Las primeras emisiones de mi historia causaron sensación, por supuesto. Personas de las que no sabía nada hacía décadas se pusieron en contacto conmigo. La llamada que más me gustó fue la de Henry Kamm, antiguo corresponsal del New York Times galardonado con el Premio Pulitzer, que vive actualmente en un molino rehabilitado del sur de Francia. Se sentó delante del ordenador como todas las mañanas, hizo clic en el boletín de noticias del BBC World Service y localizó el trabajo de Rob sobre un prisionero de guerra británico y Auschwitz. Aguzó el oído cuando oyó hablar de un prisionero judío llamado Ernst y se dio cuenta de que era su amigo de toda la vida: Ernie Lobet. Me encantó oírle y sus amables palabras sobre cómo había intentado ayudar a Ernst me levantaron mucho la moral. Poco después, llegó un paquete de Francia y, al abrirlo, vi que eran ejemplares de sus libros. Hojeé uno y vi una emotiva dedicatoria a mí. No la voy a repetir, pero es algo que guardaré el resto de mi vida como un tesoro.
El teléfono no ha dejado de sonar nunca desde entonces. He sido invitado en dos ocasiones a Downing Street, a almorzar en la Cámara de los Lores; y he pronunciado alocuciones multitudinarias en la Cambridge Union y en la Chabad Society for Jewish Students de la Universidad de Oxford.
En los meses que siguieron hubo innumerables entrevistas en prensa, radio y televisión, muchas más de lo que yo había previsto.

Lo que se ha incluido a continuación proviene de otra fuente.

(** ** Construction of the converter *)

(** X6. The constructor cannot succeed: [_validate_config] is called
    (l.93) before [avatar_id] and [voice_id] are assigned (l.109-110), and
    it reads [self.avatar_id] while building its list, so every call of
    [PPTXToHeyGenVideo(...)] raises AttributeError on [avatar_id], whatever
    the environment holds, and never the ValueError naming a missing
    variable. *)
Theorem init_always_raises_AttributeError (env : Env) (storage_manager : attr) :
  init env storage_manager = inl (NoAttribute (Py.lit "avatar_id")).
Proof. reflexivity. Qed.

Lemma check_required_ok required :
  check_required required = inr tt
  <-> Forall (fun item => attr_truthy (snd item) = true) required.
Proof.
  induction required as [|[name value] rest IH]; cbn [check_required].
  - split; [constructor | reflexivity].
  - destruct (attr_truthy value) eqn:Hv.
    + rewrite IH. split; [now constructor | now inversion 1].
    + split; [discriminate|]. inversion 1; subst. cbn in *. congruence.
Qed.

Lemma check_required_missing required name :
  check_required required = inl (MissingEnv name) ->
  exists before value after,
    required = before ++ (name, value) :: after
    /\ attr_truthy value = false
    /\ Forall (fun item => attr_truthy (snd item) = true) before.
Proof.
  induction required as [|[n v] rest IH]; cbn [check_required]; [discriminate|].
  destruct (attr_truthy v) eqn:Hv.
  - intros H. destruct (IH H) as (before & value & after & -> & Hf & Hb).
    exists ((n, v) :: before), value, after. repeat split; [exact Hf|].
    now constructor.
  - intros H. injection H as ->. exists [], v, rest. repeat split; [exact Hv|constructor].
Qed.

(** X7. On an object that has the six attributes, [_validate_config]
    returns exactly when all six are set and non-empty; otherwise it raises
    the ValueError naming the variable of the first one, in the order of
    l.119-124, that is unset or empty. *)
Theorem validate_config_names_first_missing (self : Object) (values : list attr) :
  map (getattr self) (map snd required_config) = map inr values ->
  let required := combine (map fst required_config) values in
  (validate_config self = inr tt
   <-> Forall (fun v => attr_truthy v = true) values)
  /\ (forall name,
        validate_config self = inl (MissingEnv name) ->
        exists before value after,
          required = before ++ (name, value) :: after
          /\ attr_truthy value = false
          /\ Forall (fun item => attr_truthy (snd item) = true) before)
  /\ (forall attribute, validate_config self <> inl (NoAttribute attribute)).
Proof.
  intros Hread required.
  destruct values as [|v1 [|v2 [|v3 [|v4 [|v5 [|v6 [|v7 rest]]]]]]]; try discriminate.
  cbn [map required_config snd] in Hread.
  injection Hread as H1 H2 H3 H4 H5 H6.
  assert (Hv : validate_config self = check_required required).
  { unfold validate_config. cbn [read_required required_config].
    now rewrite H1, H2, H3, H4, H5, H6. }
  rewrite Hv. split; [|split].
  - rewrite check_required_ok. unfold required. cbn [combine map fst required_config].
    split; intros H;
      repeat match goal with
             | H : Forall _ (_ :: _) |- _ => inversion H; clear H; subst
             end;
      repeat constructor; assumption.
  - intros name. apply check_required_missing.
  - intros attribute H.
    assert (Hnot : forall l, check_required l <> inl (NoAttribute attribute)).
    { induction l as [|[n v] l IH]; cbn [check_required]; [discriminate|].
      destruct (attr_truthy v); [exact IH | discriminate]. }
    exact (Hnot _ H).
Qed.

(** With [voice_id] empty the ValueError names HEYGEN_VOICE_ID. *)
Lemma validate_config_names_first_missing_witness :
  let values :=
    [Val (Py.JStr (Py.lit "hk")); Val (Py.JStr (Py.lit "ok"));
     Val (Py.JStr (Py.lit "id")); Val (Py.JStr (Py.lit "secret"));
     Val (Py.JStr (Py.lit "avatar")); Val (Py.JStr [])] in
  map (getattr Demo.unvoiced) (map snd required_config) = map inr values
  /\ validate_config Demo.unvoiced = inl (MissingEnv (Py.lit "HEYGEN_VOICE_ID"))
  /\ ~ Forall (fun v => attr_truthy v = true) values
  /\ exists before value after,
       combine (map fst required_config) values
       = before ++ (Py.lit "HEYGEN_VOICE_ID", value) :: after
       /\ attr_truthy value = false
       /\ Forall (fun item => attr_truthy (snd item) = true) before.
Proof.
  intros values. split; [reflexivity|]. split; [reflexivity|].
  destruct (@validate_config_names_first_missing Demo.unvoiced values eq_refl)
    as (Hok & Hmiss & _).
  split.
  - intros Hall. apply Hok in Hall. discriminate Hall.
  - exact (Hmiss (Py.lit "HEYGEN_VOICE_ID") eq_refl).
Defined.

(** ** What the steps emit *)

Lemma emits_weaken (P Q : Event -> Prop) {A} (c : M A) :
  (forall ev, P ev -> Q ev) -> emits P c -> emits Q c.
Proof.
  intros H Hc st. destruct (Hc st) as (evs & Htr & Hf). exists evs.
  split; [exact Htr|]. eapply Forall_impl; eauto.
Qed.

Lemma emits_silent P {A} (c : M A) :
  (forall st, trace (snd (c st)) = trace st) -> emits P c.
Proof. intros H st. exists []. rewrite H, app_nil_r. now split. Qed.

Lemma emits_try_finally P {A} (c : M A) (f : M unit) :
  emits P c -> emits P f -> emits P (try_finally c f).
Proof.
  intros Hc Hf st. unfold try_finally. destruct (Hc st) as (e1 & H1 & F1).
  destruct (c st) as [r st1]. cbn [snd] in H1.
  destruct (Hf st1) as (e2 & H2 & F2).
  assert (Hboth : Forall P (e1 ++ e2)) by now apply Forall_app.
  destruct r as [a|e|]; [| |now exists e1];
    destruct (f st1) as [[[]|e'|] st2]; cbn [snd] in *;
    exists (e1 ++ e2); now rewrite H2, H1, app_assoc.
Qed.

Lemma emits_for_each P {A} (body : A -> M unit) xs :
  (forall x, emits P (body x)) -> emits P (for_each xs body).
Proof.
  intros Hb. induction xs as [|x r IH]; cbn [for_each].
  - apply emits_ret.
  - apply emits_bind; [apply Hb | intros _; exact IH].
Qed.

Section Emissions.

Variable sv : Services.

Lemma emits_aspose_call P document idx :
  P (EvRender idx) -> emits P (aspose_call sv document idx).
Proof.
  intros H st. exists [EvRender idx]. split; [|now constructor].
  unfold aspose_call.
  destruct (download_slide_online sv (aspose_calls st) document idx) as [e|[p [c|]]];
    reflexivity.
Qed.

Lemma emits_request_with_retry m u hs b :
  emits wrapper_event (request_with_retry sv m u hs b).
Proof.
  intros st. unfold request_with_retry, bind, get_self.
  destruct (@retry_loop_quiet sv m u hs b (Py.range 0 (retry_times (self st))) st)
    as (r & n & evs & Hrun & _ & _).
  rewrite Hrun. exists evs. split; [reflexivity|].
  revert r n evs Hrun. generalize (Py.range 0 (retry_times (self st))) as attempts.
  intros attempts. revert st. induction attempts as [|a rest IH]; intros st r n evs Hrun.
  - cbn in Hrun. injection Hrun as _ Hst.
    apply (f_equal trace) in Hst. cbn in Hst.
    rewrite <- (app_nil_r (trace st)) in Hst at 1. apply app_inv_head in Hst.
    subst. constructor.
  - assert (Htr : trace (snd (retry_loop sv (a :: rest) m u hs b st)) = trace st ++ evs)
      by now rewrite Hrun.
    destruct (attempt_result sv (http_calls st) (mkRequest m u hs b 90)) as [e|resp] eqn:Ha.
    + destruct (is_RequestException e) eqn:He.
      * destruct (Z.eq_dec a (retry_times (self st) - 1)) as [Hl|Hl].
        -- rewrite retry_loop_last with (e := e) in Htr by assumption.
           cbn [snd advance trace] in Htr. apply app_inv_head in Htr. subst.
           repeat constructor.
        -- rewrite retry_loop_again with (e := e) in Htr by assumption.
           set (st1 := advance 1 _ st) in Htr.
           destruct (retry_loop sv rest m u hs b st1) as [r1 st2] eqn:Hrun1.
           destruct (@retry_loop_quiet sv m u hs b rest st1) as (r' & n' & evs' & Hq & _ & _).
           rewrite Hrun1 in Hq. injection Hq as -> ->.
           specialize (IH st1 r' n' evs' Hrun1).
           cbn [snd advance trace st1] in Htr. rewrite <- app_assoc in Htr.
           apply app_inv_head in Htr. subst evs.
           apply Forall_app. split; [repeat constructor | exact IH].
      * rewrite retry_loop_other with (e := e) in Htr by assumption.
        cbn [snd advance trace] in Htr. apply app_inv_head in Htr. subst.
        repeat constructor.
    + rewrite retry_loop_ok with (resp := resp) in Htr by assumption.
      cbn [snd advance trace] in Htr. apply app_inv_head in Htr. subst.
      repeat constructor.
Qed.

Lemma wrapper_is_rasterization ev : wrapper_event ev -> rasterization_event ev.
Proof. destruct ev as [| |[]| |]; cbn; tauto. Qed.

Lemma emits_upload_to_heygen file_bytes file_name :
  emits rasterization_event (upload_to_heygen sv file_bytes file_name).
Proof.
  unfold upload_to_heygen.
  apply emits_bind; [apply emits_get_self|]. intros c.
  apply emits_bind.
  { eapply emits_weaken; [exact wrapper_is_rasterization|].
    apply emits_request_with_retry. }
  intros resp. apply emits_bind; [apply emits_response_json|]. intros j.
  apply emits_bind; [apply emits_subscript|]. intros data.
  apply emits_bind; [apply emits_dict_get|]. intros asset_id.
  destruct (Py.truthy asset_id) eqn:Ht; cbn [negb]; [|apply emits_raise].
  apply emits_bind; [|intros _; apply emits_ret].
  apply emits_emit. exact Ht.
Qed.

Lemma emits_slide_iteration pptx_bytes idx :
  emits rasterization_event (slide_iteration sv pptx_bytes idx).
Proof.
  unfold slide_iteration.
  apply emits_bind; [now apply emits_silent|]. intros _.
  apply emits_try_finally.
  - apply emits_try_except.
    + unfold slide_try.
      apply emits_bind; [now apply emits_aspose_call|]. intros path.
      apply emits_bind; [now apply emits_silent|]. intros _.
      apply emits_bind.
      { apply emits_silent. intros st. unfold open_read.
        destruct path; [reflexivity|]. now destruct (file_lookup _ _). }
      intros [|b0 bs]; [apply emits_raise|].
      apply emits_bind; [apply emits_upload_to_heygen|]. intros a.
      now apply emits_silent.
    + intros e. now apply emits_emit.
  - apply emits_silent. intros st.
    destruct (slide_finally_spec st) as (st' & Hrun & _ & Htr). now rewrite Hrun.
Qed.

Fui distinguido por la International Raoul Wallenberg Foundation, que se puso en contacto conmigo para decirme que querían otorgarme un diploma en reconocimiento por lo que había hecho, y que me enviaban al pintor Félix de la Concha para que me hiciera un retrato. Audrey estuvo rápida al preguntar quién se iba a encargar de preparar el lienzo.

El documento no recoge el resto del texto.